AbstractVerteporphin loaded g‐C3N4 represents a multifunctional therapeutic platform for synchronous cancer imaging and treatment through the synergistic effect of phototherapy and chemotherapy. A biocompatible nanocarrier using g‐C3N4 nanosheets for high loading and anticancer activity of photosensitizer drug verteporfin (VP) is designed. The drug encapsulation efficiency (%) of optimized mannose functionalized g‐C3N4 formulation was observed to be 68.5 % for 5 mg of nanocarrier. It was found that 63.3 % and 81 % of the total bound drug was released from the nanocarrier at pH 5.4 and pH 1.2 respectively after 48 h. Under neutral conditions (pH 7.4), 45.2 % of the drug was released from the nanocarrier in the first 48 h. The % cytotoxicity of the free drug, the drug loaded nanocarrier against human breast cancer cell line (MCF‐7) was found to be 91.47 % and 91.23 % respectively at the dose of 40 μg/mL and 5 mg/mL after 48 h. IC50 values also manifest the significantly lower cytotoxicity of drug loaded nanocarriers (IC50=0.195 mg/mL) as compared to free‐drug (IC50=0.156 μg/mL).
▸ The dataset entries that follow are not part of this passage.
(** * pde: a multi-process dispatcher ([src/pde.py])

    A shallow embedding of the class [ProcessDivisionier] and of the part of
    [concurrent.futures] and [tqdm] that its method [run] drives, followed by
    the properties of the argument registry and of the dispatcher. *)

From Stdlib Require Import List ZArith String Bool Lia Permutation.
Import ListNotations.
Local Open Scope string_scope.
Local Open Scope list_scope.
Local Open Scope Z_scope.

Set Implicit Arguments.
Set Warnings "-register-all".

(** ** Python values and exceptions *)

(** The fragment of Python's value universe that argument tuples and results
    are drawn from. *)
Inductive value : Type :=
| VNone
| VInt (z : Z)
| VStr (s : string)
| VTuple (items : list value)
| VList (items : list value).

(** An exception object: its class and its message.  Every exception of the
    model is an instance of [Exception]; a [BaseException] outside
    [Exception], such as [SystemExit] or [KeyboardInterrupt], is not
    modelled. *)
Record exn : Type := mkExn { exn_class : string; exn_msg : string }.

Definition TypeError (msg : string) : exn := mkExn "TypeError" msg.
Definition ValueError (msg : string) : exn := mkExn "ValueError" msg.

(** The outcome of a call: a returned value or a raised exception. *)
Inductive result (A : Type) : Type :=
| Return (a : A)
| Raise (e : exn).
Arguments Return {A} a.
Arguments Raise {A} e.

(** [isinstance(v, tuple)] *)
Definition isinstance_tuple (v : value) : bool :=
  match v with
  | VTuple _ => true
  | _ => false
  end.

(** ** A state and exception monad

    A method is a function of the state it may mutate; when it raises, the
    mutations made before the [raise] stay. *)
Section StateExn.
Variable S : Type.

Definition M (A : Type) : Type := S -> result A * S.

Definition ret {A} (a : A) : M A := fun s => (Return a, s).

Definition raise {A} (e : exn) : M A := fun s => (Raise e, s).

Definition bind {A B} (m : M A) (k : A -> M B) : M B :=
  fun s =>
    match m s with
    | (Return a, s') => k a s'
    | (Raise e, s') => (Raise e, s')
    end.

Definition gets {A} (proj : S -> A) : M A := fun s => (Return (proj s), s).

Definition modify (upd : S -> S) : M unit := fun s => (Return tt, upd s).
End StateExn.
(** [saveDecision], lines 292-310. *)
Definition saveDecision (decision : ImageDecision.t) : M unit :=
  try_catch
    (let* existing :=
       catch_null (getFirstListItem decisions
                     (decision_at (ImageDecision.directoryName decision)
                                  (ImageDecision.relativePath decision))) in
     match existing with
     | Some r => update decisions setDecisions DecisionRecord.id (DecisionRecord.id r)
                        (DecisionRecord.with_data decision)
     | None => decisions_create decision
     end)
    (ret tt).

(** The object built by the [forEach] at line 316: later records overwrite
    earlier ones with the same [relativePath].  The plain object of the
    code is rendered as a finite map; the two differ at the key
    [Js.proto_key], whose assignment the object ignores, and a statement
    about an arbitrary path excludes that key.  No path that the scan
    filter lets through is that key. *)
Definition decision_map (records : list DecisionRecord.t) : gmap string Decision :=
  foldl (fun m r => <[DecisionRecord.relativePath r := DecisionRecord.decision r]> m)
        ∅ records.

(** [getDecisionsForDirectory], lines 312-321. *)
Definition getDecisionsForDirectory (directoryName : string)
    : M (gmap string Decision) :=
  try_catch
    (let* records := getFullList decisions (decision_in directoryName) in
     ret (decision_map records))
    (ret ∅).

(** The loop of lines 335-339; [onProgress] tells whether the callback was
    passed. *)
Fixpoint migrate (newPath : string) (onProgress : bool) (total : Z)
    (records : list DecisionRecord.t) (count : Z) : M unit :=
  match records with
  | [] => ret tt
  | record :: rest =>
    update decisions setDecisions DecisionRecord.id (DecisionRecord.id record)
           (DecisionRecord.with_directoryName newPath) ;;
    (if onProgress then modify (logProgress (count + 1, total)) else ret tt) ;;
    migrate newPath onProgress total rest (count + 1)
  end.

(** [relinkSession], lines 323-344. *)
Definition relinkSession (oldPath newPath : string) (newHandle : DirHandle)
    (onProgress : bool) : M unit :=
  let* sessionRecord := catch_null (getFirstListItem sessions (session_in oldPath)) in
  match sessionRecord with
  | Some r => update sessions setSessions SessionRecord.id (SessionRecord.id r)
                     (SessionRecord.with_directoryName newPath)
  | None => ret tt
  end ;;
  let* found := getFullList decisions (decision_in oldPath) in
  migrate newPath onProgress (Js.len found) found 0 ;;
  deleteHandleLocally oldPath ;;
  storeHandleLocally newPath newHandle.

(** The gateway calls among the effects of a handler, carried out in
    order. *)
Definition perform (e : Effect) : M unit :=
  match e with
  | SaveSession s => saveSession s
  | SaveDecision d => saveDecision d
  | Send _ | Alert _ => ret tt
  end.

Fixpoint perform_all (es : list Effect) : M unit :=
  match es with
  | [] => ret tt
  | e :: rest => perform e ;; perform_all rest
  end.

(** Every request from now on succeeds / fails. *)
Definition healthy (w : World) : Prop := forall n, faults w n = false.
Definition down (w : World) : Prop := forall n, faults w n = true.
End Db.

(** ** The component state ([useState] and [useRef] cells of [App]) *)

Module AppState.
(** [imagesId] stands for the identity of the array held by [images]:
    React compares state values and effect dependencies with [Object.is],
    and every [setImages] of the component receives a new array (a copy,
    a [map] or a scan result), so every [setImages] gives a new identity.
    Presentation-only cells ([isScanning], [scanCount], [isDeleting],
    the overlay flags, the settings panel) are left out. *)
Record t := mk {
  view : View;
  images : list ImageItem.t;
  rootFolderName : string;
  rootHandle : option DirHandle;
  currentIndex : Z;
  history : list Z;
  isSaving : bool;
  deleteProgress : Z * Z;                      (* { current, total } *)
  isRemote : bool;
  connection : bool;                           (* DataConnection | null *)
  remoteImageCache : gmap Z (string * string); (* index -> (dataUrl, name) *)
  currentIndexRef : Z;
  historyRef : list Z;
  imagesId : nat                               (* which array [images] is *)
}.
For mannosylated graphitic carbon nitride (g‐C3N4), verteporfin and man‐g‐C3N4@VP the values of mean ± std. deviation were found to be 4.14±2.46; 55.39±2.76; 63.27±1.74 respectively. Terephthalic acid assay confirmed formation of hydroxyl radicals in the solution treated with nanocarrier. This study suggests that g‐C3N4 is a promising use in drug carrier, cancer diagnosis and therapy. The combined effects of the high efficacy of ROS generation under UV light irradiation, low toxicity, and bio‐compatibility highlight the potential of verteporphin loaded g‐C3N4 for PDT.